Preparation and Antiviral Activity of Some New C3- and CS-Symmetrical Tri-Substituted Triazine Derivatives Having Benzylamine Substituents

• Published in: Chemical & pharmaceutical bulletin Vol. 66; no. 8; pp. 830 - 838
• Main Authors: Mibu, Nobuko, Yokomizo, Kazumi, Sano, Marina, Kawaguchi, Yuuna, Morimoto, Kenta, Shimomura, Syunsuke, Sato, Ryo, Hiraga, Nozomi, Matsunaga, Aya, Zhou, Jian-Rong, Ohata, Tomonori, Aki, Hatsumi, Sumoto, Kunihiro
• Format: Journal Article
• Language: English
• Published: Tokyo The Pharmaceutical Society of Japan 01.08.2018; Pharmaceutical Society of Japan; Japan Science and Technology Agency
• Subjects: 1,3,5-triazine; anti-herpes simplex virus type 1; Antiviral activity; Benzene; benzylamine-substituent; C3-symmetry; Cytotoxicity; Derivatives; Herpes simplex; Herpes viruses; hydrogen bond donor; structure–activity relationship; Toxicity; Triazine; Vero cells; Viruses
• ISSN: 0009-2363; 1347-5223
• DOI: 10.1248/cpb.c18-00274

We report the preparation of new C3- and CS-symmetrical molecules constructed on a triazine (TAZ) template. Anti-herpes simplex virus type 1 (anti-HSV-1) and cytotoxic activities against Vero cells of synthesized TAZ derivatives were evaluated.
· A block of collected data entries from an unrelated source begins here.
(* ===== verification/RedocOperation.v ===== *)
(** * Styles of the documentation viewer: header, menu and operations

    The styled components of redoc.standalone.js from the header of the API ([Zg])
    to the description of a payload ([db]). *)

From S2P Require Import Prelude PyData JsNumber JsData Color Css CssBraces StyleNames RedocLayout RedocMarkdown RedocSchema.
Local Open Scope Z_scope.
Local Open Scope string_scope.

Definition Zg : component := sa 90 (inr Fu) [] [txt "
  margin-top: 0;
  margin-bottom: 0.5em;

  "; wa "ApiHeader"; txt ";
"].

Definition Jg : component := sa 91 (inl (Html "a")) [] [txt "
  border: 1px solid "; theme ["colors"; "primary"; "main"]; txt ";
  color: "; theme ["colors"; "primary"; "main"]; txt ";
  font-weight: normal;
  margin-left: 0.5em;
  padding: 4px 8px 4px;
  display: inline-block;
  text-decoration: none;
  cursor: pointer;

  "; wa "DownloadButton"; txt ";
"].

Definition ey : component := sa 92 (inl (Html "span")) [] [txt "
  &::before {
    content: '|';
    display: inline-block;
    opacity: 0.5;
    width: "; CVal (JsNum (of_Z 15)); txt "px;
    text-align: center;
  }

  &:last-child::after {
    display: none;
  }
"].

Definition ty : component := sa 93 (inl (Html "div")) [] [txt "
  overflow: hidden;
"].

Definition ny : component := sa 94 (inl (Html "div")) [] [txt "
  display: flex;
  flex-wrap: wrap;
  // hide separator on new lines: idea from https://stackoverflow.com/a/31732902/1749888
  margin-left: -"; CVal (JsNum (of_Z 15)); txt "px;
"].

Definition iy : component := sa 95 (inl (Html "img")) [] [txt "
  max-height: "; theme ["logo"; "maxHeight"]; txt ";
  max-width: "; theme ["logo"; "maxWidth"]; txt ";
  padding: "; theme ["logo"; "gutter"]; txt ";
  width: 100%;
  display: block;
"].

Definition oy : component := sa 96 (inl (Html "div")) [] [txt "
  text-align: center;
"].

Definition ay : component := sa 97 (inl (Html "a")) [] [txt "
  display: inline-block;
"].

Definition gy : component := sa 98 (inl (Html "span")) [λ p, t ← js_get "type" p; Ok (JsObj [("className", template [JsStr "operation-type "; t])])] [txt "
  width: 9ex;
  display: inline-block;
  height: "; theme ["typography"; "code"; "fontSize"]; txt ";
  line-height: "; theme ["typography"; "code"; "fontSize"]; txt ";
  background-color: #333;
  border-radius: 3px;
  background-repeat: no-repeat;
  background-position: 6px 4px;
  font-size: 7px;
  font-family: Verdana, sans-serif; // web-safe
  color: white;
  text-transform: uppercase;
  text-align: center;
  font-weight: bold;
  vertical-align: middle;
  margin-right: 6px;
  margin-top: 2px;

  &.get {
    background-color: "; theme ["colors"; "http"; "get"]; txt ";
  }

  &.post {
    background-color: "; theme ["colors"; "http"; "post"]; txt ";
  }

  &.put {
    background-color: "; theme ["colors"; "http"; "put"]; txt ";
  }

  &.options {
    background-color: "; theme ["colors"; "http"; "options"]; txt ";
  }

  &.patch {
    background-color: "; theme ["colors"; "http"; "patch"]; txt ";
  }

  &.delete {
    background-color: "; theme ["colors"; "http"; "delete"]; txt ";
  }

  &.basic {
    background-color: "; theme ["colors"; "http"; "basic"]; txt ";
  }

  &.link {
    background-color: "; theme ["colors"; "http"; "link"]; txt ";
  }

  &.head {
    background-color: "; theme ["colors"; "http"; "head"]; txt ";
  }

  &.hook {
    background-color: "; theme ["colors"; "primary"; "main"]; txt ";
  }

  &.schema {
    background-color: "; theme ["colors"; "http"; "basic"]; txt ";
  }
"].

(** [yy(depth, props, name)]: an entry of the theme for a depth of the menu. *)
Definition yy (e t : jsval) (n : string) : result jsval :=
  if nltb (of_Z 1) (js_number e) then js_path ["theme"; "sidebar"; "level1Items"; n] t
  else if is_num 1 e then js_path ["theme"; "sidebar"; "groupItems"; n] t
  else Ok (JsStr EmptyString).

Definition by_ : component := sa 99 (inl (Html "ul")) [] [txt "
  margin: 0;
  padding: 0;

  &:first-child {
    padding-bottom: 32px;
  }

  & & {
    font-size: 0.929em;
  }

  "; choose "$expanded" (txt EmptyString) (txt "display: none;"); txt ";
"].

Definition vy : component := sa 100 (inl (Html "li")) [] [txt "
  list-style: none inside none;
  overflow: hidden;
  text-overflow: ellipsis;
  padding: 0;
  "; fn (λ p, d ← js_get "depth" p; Ok (if is_num 0 d then txt "margin-top: 15px" else txt EmptyString)); txt ";
"].

Definition xy0 : css := CList (Yo [txt "
    opacity: 0.7;
    text-transform: "; theme ["sidebar"; "groupItems"; "textTransform"]; txt ";
    font-size: 0.8em;
    padding-bottom: 0;
    cursor: default;
  "]).

Definition xy1 : css := CList (Yo [txt "
    font-size: 0.929em;
    text-transform: "; theme ["sidebar"; "level1Items"; "textTransform"]; txt ";
  "]).

(** [xy]: the styles of a depth. *)
Definition xy (d : jsval) : css :=
  if String.eqb (js_string d) "0" then xy0 else if String.eqb (js_string d) "1" then xy1 else CVal JsUndef.
(** [my("-depth" + depth, {active: active})], the classnames library. *)
Definition depth_class (d a : jsval) : string :=
  "-depth" +:+ js_string d +:+ (if js_truthy a then " active" else EmptyString).

Definition wy : component := sa 101 (inl (Html "label")) [λ p, d ← js_get "$depth" p; a ← js_get "$active" p;
      Ok (JsObj [("className", JsStr (depth_class d a))])] [txt "
  cursor: pointer;
  color: "; fn (λ p,
      a ← js_get "$active" p;
      if js_truthy a then d ← js_get "$depth" p; CVal <$> yy d p "activeTextColor" else CVal <$> js_path ["theme"; "sidebar"; "textColor"] p); txt ";
  margin: 0;
  padding: 12.5px "; theme_times 4 ["spacing"; "unit"]; txt "px;
  "; fn (λ p,
      e ← js_get "$depth" p; t ← js_get "$type" p;
      if is_str "section" t && nltb (of_Z 1) (js_number e) then
        u ← js_path ["theme"; "spacing"; "unit"] p; Ok (CVal (template [JsStr "padding-left: "; times 8 u; JsStr "px;"]))
      else Ok (txt EmptyString)); txt "
  display: flex;
  justify-content: space-between;
  font-family: "; theme ["typography"; "headings"; "fontFamily"]; txt ";
  "; fn (λ p, d ← js_get "$depth" p; Ok (xy d)); txt ";
  background-color: "; fn (λ p,
      a ← js_get "$active" p;
      if js_truthy a then d ← js_get "$depth" p; CVal <$> yy d p "activeBackgroundColor" else CVal <$> js_path ["theme"; "sidebar"; "backgroundColor"] p); txt ";

  "; choose "$deprecated" ep (txt EmptyString); txt ";

  &:hover {
    color: "; fn (λ p, d ← js_get "$depth" p; CVal <$> yy d p "activeTextColor"); txt ";
    background-color: "; fn (λ p, d ← js_get "$depth" p; CVal <$> yy d p "activeBackgroundColor"); txt ";
  }

  "; selector Zu; txt " {
    height: "; theme ["sidebar"; "arrow"; "size"]; txt ";
    width: "; theme ["sidebar"; "arrow"; "size"]; txt ";
    polygon {
      fill: "; theme ["sidebar"; "arrow"; "color"]; txt ";
    }
  }
"].

Definition ky : component := sa 102 (inl (Html "span")) [] [txt "
  display: inline-block;
  vertical-align: middle;
  width: "; either "width" "auto"; txt ";
  overflow: hidden;
  text-overflow: ellipsis;
"].

Definition Sy : component := sa 103 (inl (Html "div")) [] [txt "
  "; fn (λ p,
      v1 ← (times 2 <$> js_path ["theme"; "spacing"; "unit"] p);
      v2 ← js_path ["theme"; "sidebar"; "width"] p;
      v3 ← js_path ["theme"; "sidebar"; "backgroundColor"] p;
      v4 ← js_path ["theme"; "sidebar"; "textColor"] p;
      v5 ← js_path ["theme"; "spacing"; "unit"] p;
      c ← js_path ["theme"; "sidebar"; "backgroundColor"] p; v6 ← Ur (decimal 1 1) c;
      Ok (CList (Yo [txt "
    font-size: 0.8em;
    margin-top: "; CVal v1; txt "px;
    text-align: center;
    position: fixed;
    width: "; CVal v2; txt ";
    bottom: 0;
    background: "; CVal v3; txt ";

    a,
    a:visited,
    a:hover {
      color: "; CVal v4; txt " !important;
      padding: "; CVal v5; txt "px 0;
      border-top: 1px solid "; CVal v6; txt ";
      text-decoration: none;
      display: flex;
      align-items: center;
      justify-content: center;
    }
  "]))); txt ";
  img {
    width: 15px;
    margin-right: 5px;
  }

  "; lessThan "small" false EmptyString [txt "
    width: 100%;
  "]; txt ";
"].

Definition Oy : component := sa 104 (inl (Html "button")) [] [txt "
  border: 0;
  width: 100%;
  text-align: left;
  & > * {
    vertical-align: middle;
  }

  "; selector Zu; txt " {
    polygon {
      fill: "; fn (λ p, d ← js_path ["theme"; "colors"; "tonalOffset"] p; c ← js_path ["theme"; "colors"; "gray"; "100"] p; CVal <$> Ur d c); txt ";
    }
  }
"].

Definition Ey : component := sa 105 (inl (Html "span")) [] [txt "
  text-decoration: "; choose "$deprecated" (txt "line-through") (txt "none"); txt ";
  margin-right: 8px;
"].

Definition _y : component := sa 106 (inr gy) [] [txt "
  margin: 0 5px 0 0;
"].

Definition Ay : component := sa 107 (inl (Element "OperationMenuItem")) [] [txt "
  padding: 10px;
  border-radius: 2px;
  margin-bottom: 4px;
  line-height: 1.5em;
  background-color: "; theme ["colors"; "gray"; "100"]; txt ";
  cursor: pointer;
  outline-color: "; fn (λ p, d ← js_path ["theme"; "colors"; "tonalOffset"] p; c ← js_path ["theme"; "colors"; "gray"; "100"] p; CVal <$> Ur d c); txt ";
"].

Definition jy : component := sa 108 (inl (Html "div")) [] [txt "
  padding: 10px 25px;
  background-color: "; theme ["colors"; "gray"; "50"]; txt ";
  margin-bottom: 5px;
  margin-top: 5px;
"].

Definition Py : component := sa 109 (inl (Html "div")) [] [txt "
  cursor: pointer;
  position: relative;
  margin-bottom: 5px;
"].

Definition Ty : component := sa 110 (inl (Html "span")) [] [txt "
  font-family: "; theme ["typography"; "code"; "fontFamily"]; txt ";
  margin-left: 10px;
  flex: 1;
  overflow-x: hidden;
  text-overflow: ellipsis;
"].

Definition Iy : component := sa 111 (inl (Html "button")) [] [txt "
  outline: 0;
  color: inherit;
  width: 100%;
  text-align: left;
  cursor: pointer;
  padding: 10px 30px 10px "; choose "$inverted" (txt "10px") (txt "20px"); txt ";
  border-radius: "; choose "$inverted" (txt "0") (txt "4px 4px 0 0"); txt ";
  background-color: "; choose "$inverted" (txt "transparent") (theme ["codeBlock"; "backgroundColor"]); txt ";
  display: flex;
  white-space: nowrap;
  align-items: center;
  border: "; choose "$inverted" (txt "0") (txt "1px solid transparent"); txt ";
  border-bottom: "; choose "$inverted" (txt "1px solid #ccc") (txt "0"); txt ";
  transition: border-color 0.25s ease;

  "; fn (λ p,
      x ← js_get "$expanded" p; i ← js_get "$inverted" p;
      if js_truthy x && negb (js_truthy i) then
        d ← js_path ["theme"; "colors"; "border"; "dark"] p; Ok (CVal (template [JsStr "border-color: "; d; JsStr ";"]))
      else Ok (txt EmptyString)); txt "

  ."; selector Ty; txt " {
    color: "; choose "$inverted" (theme ["colors"; "text"; "primary"]) (txt "#ffffff"); txt ";
  }
  &:focus {
    box-shadow: inset 0 2px 2px rgba(0, 0, 0, 0.45), 0 2px 0 rgba(128, 128, 128, 0.25);
  }
"].

Definition Ry : component := sa 112 (inl (Html "span")) [λ p, t ← js_get "type" p; Ok (JsObj [("className", template [JsStr "http-verb "; t])])] [txt "
  font-size: "; choose "$compact" (txt "0.8em") (txt "0.929em"); txt ";
  line-height: "; choose "$compact" (txt "18px") (txt "20px"); txt ";
  background-color: "; fn (λ p, c ← js_path ["theme"; "colors"; "http"] p; t ← js_get "type" p; x ← js_get (js_string t) c;
      Ok (CVal (js_or x (JsStr "#999999")))); txt ";
  color: #ffffff;
  padding: "; choose "$compact" (txt "2px 8px") (txt "3px 10px"); txt ";
  text-transform: uppercase;
  font-family: "; theme ["typography"; "headings"; "fontFamily"]; txt ";
  margin: 0;
"].

Definition Ny : component := sa 113 (inl (Html "div")) [] [txt "
  position: absolute;
  width: 100%;
  z-index: 100;
  background: "; theme ["rightPanel"; "servers"; "overlay"; "backgroundColor"]; txt ";
  color: "; theme ["rightPanel"; "servers"; "overlay"; "textColor"]; txt ";
  box-sizing: border-box;
  box-shadow: 0 0 6px rgba(0, 0, 0, 0.33);
  overflow: hidden;
  border-bottom-left-radius: 4px;
  border-bottom-right-radius: 4px;
  transition: all 0.25s ease;
  visibility: hidden;
  "; choose "$expanded" (txt "visibility: visible;") (txt "transform: translateY(-50%) scaleY(0);"); txt "
"].

Definition S_y : component := sa 114 (inl (Html "div")) [] [txt "
  padding: 10px;
"].

Definition Ly : component := sa 115 (inl (Html "div")) [] [txt "
  padding: 5px;
  border: 1px solid #ccc;
  background: "; theme ["rightPanel"; "servers"; "url"; "backgroundColor"]; txt ";
  word-break: break-all;
  color: "; theme ["colors"; "primary"; "main"]; txt ";
  > span {
    color: "; theme ["colors"; "text"; "primary"]; txt ";
  }
"].

(** [Ky]. *)
Definition Ky : string := "
  text-transform: lowercase;
  margin-left: 0;
  line-height: 1.5em;
".

Definition Zy : component := sa 116 (inr sm) [] [txt "
  "; CVal (JsStr Ky); txt "
"].

Definition Jy : component := sa 117 (inl (Html "div")) [] [txt "
  "; CVal (JsStr Ky); txt "
  color: "; theme ["colors"; "text"; "secondary"]; txt ";
  font-size: "; theme ["schema"; "labelsTextSize"]; txt ";
"].

Definition eb : component := sa 118 (inl (Element "button")) [] [txt "
  display: block;
  border: 0;
  width: 100%;
  text-align: left;
  padding: 10px;
  border-radius: 2px;
  margin-bottom: 4px;
  line-height: 1.5em;
  cursor: pointer;

  color: "; fn (λ p, c ← js_path ["theme"; "colors"; "responses"] p; t ← js_get "type" p; x ← js_get (js_string t) c; CVal <$> js_get "color" x); txt ";
  background-color: "; fn (λ p, c ← js_path ["theme"; "colors"; "responses"] p; t ← js_get "type" p; x ← js_get (js_string t) c; CVal <$> js_get "backgroundColor" x); txt ";
  &:focus {
    outline: auto "; fn (λ p, c ← js_path ["theme"; "colors"; "responses"] p; t ← js_get "type" p; x ← js_get (js_string t) c; CVal <$> js_get "color" x); txt ";
  }
  "; choose "empty" (txt ("
cursor: default;
&::before {
  content: " +:+ dq +:+ "—" +:+ dq +:+ ";
  font-weight: bold;
  width: 1.5em;
  text-align: center;
  display: inline-block;
  vertical-align: top;
}
&:focus {
  outline: 0;
}
")) (txt EmptyString); txt ";
"].

Definition tb : component := sa 119 (inl (Html "div")) [] [txt "
  padding: 10px;
"].

Definition nb : component := sa 120 (inr qu) [λ _, Ok (JsObj [("as", JsStr "caption")])] [txt "
  text-align: left;
  margin-top: 1em;
  caption-side: top;
"].

Definition rb : component := sa 121 (inl (Html "strong")) [] [txt "
  vertical-align: top;
"].

Definition db : component := sa 122 (inl (Html "h3")) [] [txt "
  font-size: 1.3em;
  padding: 0.2em 0;
  margin: 3em 0 1.1em;
  color: "; theme ["colors"; "text"; "primary"]; txt ";
  font-weight: normal;
"].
The results suggested that the presence of an electron-donating group(s) on the benzene ring in benzylamine groups on the TAZ template is an important structural factor for expressing a high level of anti-HSV-1 activity and low cytotoxicity for these C3 types of TAZ derivatives. Among the tested TAZ derivatives, compounds 4f and 7h showed the highest anti HSV-1 activities (EC50=0.98 and 1.23 µM, respectively) and low cytotoxic activities to Vero cells (50% cytotoxic concentration (CC50)=292.2 and >200 µM, respectively).